CodeForce 148A Insomnia cure（筛法）

«One dragon. Two dragon. Three dragon», — the princess was counting. She had trouble falling asleep, and she got bored of counting lambs when she was nine.

However, just counting dragons was boring as well, so she entertained herself at best she could. Tonight she imagined that all dragons were here to steal her, and she was fighting them off. Every k-th dragon got punched in the face with a frying pan. Every l-th dragon got his tail shut into the balcony door. Every m-th dragon got his paws trampled with sharp heels. Finally, she threatened every n-th dragon to call her mom, and he withdrew in panic.

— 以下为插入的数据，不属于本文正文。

Lemma live_move g fs o :
  fs_ok fs -> geom fs = g -> fat_layout fs -> 0 <= o < fsize fs * SS ->
  live g (move_window (fat_sect fs o)) (fun r => r = FR_OK).
Proof.
  intros Hok Hg Hl Ho v Hv Ha.
  assert (geom (vfs v) = geom fs) as Hgv by (destruct Hv; congruence).
  pose proof (geom_fields _ _ Hgv) as (_&Hp&_&_&_&_&_&Hf&_&Hb&_&_).
  eapply wp_mono; [apply wp_conj|].
  - apply (move_window_safe false g (fat_sect fs o)); [apply u32_range|done].
  - apply move_window_good; [apply Hv|done|apply u32_range|].
    rewrite <- (fat_sect_geom _ _ o Hgv). apply Ha. by rewrite Hf.
  - by intros r v' [[? _] [? ?]].
Qed.

(** ** The FAT routines *)

Lemma live_if {A} g (b : bool) (m1 m2 : V A) P : live g m1 P -> live g m2 P -> live g (if b then m1 else m2) P.
Proof. by destruct b. Qed.

Section fat.
Context (fs0 : FATFS) (c : Z) (Hok : fs_ok fs0) (Hl : fat_layout fs0) (Hc : valid_clst fs0 c).
Abbreviation g := (geom fs0).

Lemma same_layout fs : geom fs = g -> fat_layout fs.
Proof using Hl. intros H. by apply (fat_layout_geom fs0). Qed.

Lemma same_valid fs : geom fs = g -> valid_clst fs c.
Proof using Hc. intros H. apply geom_fields in H as (_&_&_&_&_&_&H&_). unfold valid_clst. by rewrite H. Qed.

(** The sectors of an entry. *)
Lemma live_move_entry fs o :
  fs_ok fs -> geom fs = g -> ent_ofs (fs_type fs) c <= o < ent_ofs (fs_type fs) c + ent_len (fs_type fs) ->
  live g (move_window (fat_sect fs o)) (fun r => r = FR_OK).
Proof using Hl Hc.
  intros Hf Hg Ho. destruct (ent_bounds fs c) as (H1 & H2 & _); [by apply same_layout|by apply same_valid|].
  apply live_move; [done|done|by apply same_layout|lia].
Qed.

Lemma live_get_fat : live g (get_fat c) (fun x => x <> 0xFFFFFFFF).
Proof using Hl Hc.
  unfold get_fat. eapply live_bind; [apply live_get|]. intros fs [Hf Hg].
  pose proof (same_valid fs Hg) as Hv. destruct (ent_bounds fs c (same_layout fs Hg) Hv) as (He0 & He1 & He2).
  destruct Hv. destruct (_ || _); [by apply live_ret|].
  pose proof (live_move_entry fs) as Hmv. unfold ent_ofs, ent_len in *. assert (SS = 512) as HSS by done.
  destruct (_ =? FS_FAT12).
  { unfold get_fat12. rewrite (u32_small (c + c / 2)) by lia. rewrite (u32_small (c + c / 2 + 1)) by lia.
    eapply live_bind; [apply (Hmv (c + c / 2)); [done|done|lia]|]. intros r ->. cbn [negb fr_eqb].
    change (negb (FR_OK =r FR_OK)) with false. cbv iota.
    eapply live_bind; [apply live_win_at, Z.mod_pos_bound; done|]. intros b0 Hb0.
    eapply live_bind; [apply (Hmv (c + c / 2 + 1)); [done|done|lia]|]. intros r ->.
    change (negb (FR_OK =r FR_OK)) with false. cbv iota.
    eapply live_bind; [apply live_win_at, Z.mod_pos_bound; done|]. intros b1 Hb1. cbv beta in Hb0, Hb1.
    apply live_ret. pose proof (wc_range b0 b1 Hb0 Hb1).
    destruct (nz _); [rewrite Z.shiftr_div_pow2 by lia; change (2 ^ 4) with 16; Z.to_euclidean_division_equations; lia|].
    pose proof (land_range (Z.lor b0 (Z.shiftl b1 8)) 12 ltac:(lia)).
    change (Z.ones 12) with 4095 in *. lia. }
  destruct (_ =? FS_FAT16).
  { unfold get_fat16. rewrite (sect_of_entry fs c 2) by done.
    eapply live_bind; [apply (Hmv (c * 2)); [done|done|lia]|]. intros r ->.
    change (negb (FR_OK =r FR_OK)) with false. cbv iota.
    eapply live_mono; [apply live_win_word|].
    - apply Z.mod_pos_bound; done.
    - rewrite u32_mod_SS. apply aligned_fits; [lia|done|apply Z.mod_mul; lia].
    - cbn. lia. }
  destruct (_ =? FS_FAT32); [|by apply live_ret].
  unfold get_fat32. rewrite (sect_of_entry fs c 4) by done.
  eapply live_bind; [apply (Hmv (c * 4)); [done|done|lia]|]. intros r ->.
  change (negb (FR_OK =r FR_OK)) with false. cbv iota. eapply live_bind; [apply live_win_dword|].
  - apply Z.mod_pos_bound; done.
  - rewrite u32_mod_SS. apply aligned_fits; [lia|done|apply Z.mod_mul; lia].
  - intros x _. apply live_ret. pose proof (land_range x 28 ltac:(lia)).
    change (Z.ones 28) with 0x0FFFFFFF in *. lia.
Qed.

Lemma live_set_wflag : live g (mod_fs (set_wflag 1)) (fun _ => True).
Proof using Type. apply live_mod_fs; [|done|done]. intros fs Hf. by apply fs_ok_set_wflag. Qed.

(** The last steps of [put_fat]. *)
Lemma live_put_end : live g (mod_fs (set_wflag 1) ;;; ret FR_OK) (fun r => r = FR_OK).
Proof using Type. eapply live_bind; [apply live_set_wflag|]. intros _ _. by apply live_ret. Qed.

Lemma live_put_fat val : live g (put_fat c val) (fun r => r = FR_OK).
Proof using Hl Hc.
  unfold put_fat. eapply live_bind; [apply live_get|]. intros fs [Hf Hg].
  pose proof (same_valid fs Hg) as Hv. pose proof (same_layout fs Hg) as Hly.
  destruct (ent_bounds fs c Hly Hv) as (He0 & He1 & He2).
  destruct Hv as [Hv1 Hv2]. rewrite Z.geb_leb, (proj2 (Z.leb_le 2 c) Hv1), (proj2 (Z.ltb_lt c _) Hv2). cbn [andb].
  pose proof (live_move_entry fs) as Hmv. unfold ent_ofs, ent_len in *. assert (SS = 512) as HSS by done.
  assert (forall o, o mod SS < SS /\ 0 <= o mod SS) as Hmod by (intros o; pose proof (Z.mod_pos_bound o SS); lia).
  destruct (Z.eqb_spec (fs_type fs) FS_FAT12).
  { unfold put_fat12. rewrite (u32_small (c + c / 2)) by lia. rewrite (u32_small (c + c / 2 + 1)) by lia.
    eapply live_bind; [apply (Hmv (c + c / 2)); [done|done|lia]|]. intros r ->.
    change (negb (FR_OK =r FR_OK)) with false. cbv iota.
    eapply live_bind; [apply live_win_at; split; apply Hmod|]. intros b0 _.
    eapply live_bind; [apply live_win_put; split; apply Hmod|]. intros _ _.
    eapply live_bind; [apply live_set_wflag|]. intros _ _.
    eapply live_bind; [apply (Hmv (c + c / 2 + 1)); [done|done|lia]|]. intros r ->.
    change (negb (FR_OK =r FR_OK)) with false. cbv iota.
    eapply live_bind; [apply live_win_at; split; apply Hmod|]. intros b1 _.
    eapply live_bind; [apply live_win_put; split; apply Hmod|]. intros _ _. apply live_put_end. }
  destruct (Z.eqb_spec (fs_type fs) FS_FAT16).
  { unfold put_fat16. rewrite (sect_of_entry fs c 2) by done.
    eapply live_bind; [apply (Hmv (c * 2)); [done|done|lia]|]. intros r ->.
    change (negb (FR_OK =r FR_OK)) with false. cbv iota. eapply live_bind; [apply live_win_put_word|].
    - apply Hmod.
    - rewrite u32_mod_SS. apply aligned_fits; [lia|done|apply Z.mod_mul; lia].
    - intros _ _. apply live_put_end. }
  destruct (Z.eqb_spec (fs_type fs) FS_FAT32); [|by destruct (fl_type _ Hly) as [|[|]]].
  unfold put_fat32. rewrite (sect_of_entry fs c 4) by done.
  assert (u32 (c * 4) mod SS + 4 <= SS) as Hfit.
  { rewrite u32_mod_SS. apply aligned_fits; [lia|done|apply Z.mod_mul; lia]. }
  eapply live_bind; [apply (Hmv (c * 4)); [done|done|lia]|]. intros r ->.
  change (negb (FR_OK =r FR_OK)) with false. cbv iota.
  eapply live_bind; [apply live_win_dword; [apply Hmod|done]|]. intros x _.
  eapply live_bind; [apply live_win_put_dword; [apply Hmod|done]|]. intros _ _. apply live_put_end.
Qed.

End fat.

(** ** Chains *)

Lemma live_conj {A} g (m : V A) P Q : live g m P -> safe false g m Q -> live g m (fun a => P a /\ Q a).
Proof.
  intros Hl Hs v Hv Ha. eapply wp_mono; [apply (wp_conj _ _ _ _ _ (Hl v Hv Ha) (Hs v Hv))|].
  by intros a v' [[? ?] [? ?]].
Qed.

Section chains.
Context (fs0 : FATFS) (Hok : fs_ok fs0) (Hl : fat_layout fs0).
Abbreviation g := (geom fs0).

Lemma live_get_fat_any c : live g (get_fat c) (fun x => x <> 0xFFFFFFFF /\ 0 <= x < U32).
Proof using Hl.
  apply live_conj; [|apply get_fat_safe].
  destruct (decide (valid_clst fs0 c)) as [Hc|Hc]; [by apply live_get_fat|].
  unfold get_fat. eapply live_bind; [apply live_get|]. intros fs [Hf Hg].
  apply geom_fields in Hg as (_&_&_&_&_&_&Hn&_). unfold valid_clst in Hc.
  destruct (Z.ltb_spec c 2); cbn [orb]; [by apply live_ret|].
  destruct (Z.geb_spec c (n_fatent fs)); [by apply live_ret|lia].
Qed.

Lemma live_put_fat_any c val : live g (put_fat c val) (fun r => r <> FR_DISK_ERR).
Proof using Hl.
  destruct (decide (valid_clst fs0 c)) as [Hc|Hc].
  { eapply live_mono; [by apply live_put_fat|]. by intros r ->. }
  unfold put_fat. eapply live_bind; [apply live_get|]. intros fs [Hf Hg].
  apply geom_fields in Hg as (_&_&_&_&_&_&Hn&_). unfold valid_clst in Hc.
  destruct (Z.geb_spec c 2); cbn [andb]; [|by apply live_ret].
  destruct (Z.ltb_spec c (n_fatent fs)); [lia|by apply live_ret].
Qed.

Lemma live_count (b : bool) x y :
  0 <= x < U32 -> 0 <= y < 256 ->
  live g (if b then mod_fs (set_free_clst x) ;;; mod_fs (set_fsi_flag y) else ret tt) (fun _ => True).
Proof using Type.
  intros Hx Hy. destruct b; [|by apply live_ret].
  eapply live_bind; [apply live_mod_fs; [|done|done]; intros fs Hf; by apply fs_ok_set_free_clst|].
  intros _ _. apply live_mod_fs; [|done|done]. intros fs Hf. by apply fs_ok_set_fsi_flag.
Qed.

Lemma live_remove_chain c pclst : live g (remove_chain c pclst) (fun r => r <> FR_DISK_ERR).
Proof using Hl.
  assert (live g (loop remove_chain_body c) (fun r => r <> FR_DISK_ERR)) as Hloop.
  { apply (live_loop _ (fun _ => True)); [|done]. intros x _. unfold remove_chain_body.
    eapply live_bind; [apply live_get_fat_any|]. intros nxt [Hn _].
    destruct (nxt =? 0); [by apply live_ret|]. destruct (nxt =? 1); [by apply live_ret|].
    destruct (Z.eqb_spec nxt 0xFFFFFFFF); [done|]. eapply live_bind; [apply live_put_fat_any|].
    intros r Hr. destruct (negb _); [by apply live_ret|].
    eapply live_bind; [apply live_get|]. intros fs [Hf _].
    eapply live_bind; [apply live_count; [apply u32_range|apply lor_u8; [apply (ok_fsi_flag _ Hf)|done]]|].
    intros _ _. by destruct (_ <? _); apply live_ret. }
  unfold remove_chain. eapply live_bind; [apply live_get|]. intros fs [Hf Hg].
  destruct (_ || _); [by apply live_ret|]. destruct (nz _); [|done].
  eapply live_bind; [apply live_put_fat_any|]. intros r Hr. by destruct (negb _); [apply live_ret|].
Qed.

How many imaginary dragons suffered moral or physical damage tonight, if the princess counted a total of d dragons?

Input
Input data contains integer numbers k, l, m, n and d, each number in a separate line (1 ≤ k, l, m, n ≤ 10, 1 ≤ d ≤ 105).

Output
Output the number of damaged dragons.

Examples
inputCopy
1
2
3
4
12
outputCopy
12
inputCopy
2
3
4
5
24
outputCopy
17
Note
In the first case every first dragon got punched with a frying pan. Some of the dragons suffered from other reasons as well, but the pan alone would be enough.

In the second case dragons 1, 7, 11, 13, 17, 19 and 23 escaped unharmed.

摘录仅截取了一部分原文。